EXERCISE DIRECTIONS ->
Only lines that contain the word "sampler" are to be returned from the data below.

Saved entries ->
○ ○ ○ ○ ○ ○ ○
Lemma quantile_sampling_exact (lk : Likelihood)
    (model_output : list (list (list (list (option Q))))) (g : Rng) :
  _quantile_sampling Rng rng_uniform lk model_output g
  = _quantile_sampling_in exact Rng rng_uniform (quantiles lk) model_output g.
Proof. reflexivity. Qed.


End sampling.

Lemma single_sample_is_point_estimate_witness :
  _predict_quantiles positive example_uniform median_model three_level_likelihood
    [[Some 1%Q]] 1 {| _rng := 7%positive; current_model := zero_regressor 0%Q |}
  = Ok ([[[Some 2%Q]]], {| _rng := 7%positive; current_model := zero_regressor 0%Q |}).
Proof.
  rewrite (proj1 (single_sample_is_point_estimate positive example_uniform example_normal
                    example_poisson median_model three_level_likelihood [[Some 1%Q]]
                    {| _rng := 7%positive; current_model := zero_regressor 0%Q |})
             1%nat (1 # 2)%Q (zero_regressor 2%Q) eq_refl).
  - reflexivity.
  - reflexivity.
  - intros [|j] entry Hj Hentry; [|lia]. injection Hentry as <-. simpl.
    unfold Qeq. simpl. lia.
Defined.



(** ** Autoregressive predictor *)

Section predict_properties.
Context {V : Type}.
Variable _is_probabilistic : bool.
Variable encoding_available : bool.
Variable generate_predict_encodings :
  Z → list (@TimeSeries V) → option (list (@TimeSeries V)) → option (list (@TimeSeries V)) →
  result (option (list (@TimeSeries V)) * option (list (@TimeSeries V))).
Variable super_predict :
  Z → list (@TimeSeries V) → option (list (@TimeSeries V)) → option (list (@TimeSeries V)) →
  Z → result unit.
Variable timestamp_repr : Z → string.
Variable Forecast : Type.
Variable _build_forecast_series : list (matrix V) → @TimeSeries V → Forecast.
Variable St : Type.
Variable sampler : @RegressionModel V → matrix V → Z → St → result (array3 V * St).

Local Abbreviation resolve :=
  (resolve_arguments _is_probabilistic encoding_available generate_predict_encodings
     super_predict).
Local Abbreviation predict_ :=
  (predict _is_probabilistic encoding_available generate_predict_encodings super_predict
     timestamp_repr Forecast _build_forecast_series St sampler).
Local Abbreviation window_message := (insufficient_covariate_message timestamp_repr).

(** *** Covariates kept at fit time *)


(** *** Covariate coverage *)

Lemma covers_spec (cov : @TimeSeries V) (first_req last_req : Z) :
  covers cov first_req last_req = true ↔
  start_time cov ≤ first_req ∧ last_req ≤ end_time cov.
Proof. unfold covers. rewrite andb_true_iff, !bool_decide_eq_true. lia. Qed.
○ ○ ○ ○ ○ ○ ○
RESPONSE AREA ->
Variable sampler : @RegressionModel V → matrix V → Z → St → result (array3 V * St).
     timestamp_repr Forecast _build_forecast_series St sampler).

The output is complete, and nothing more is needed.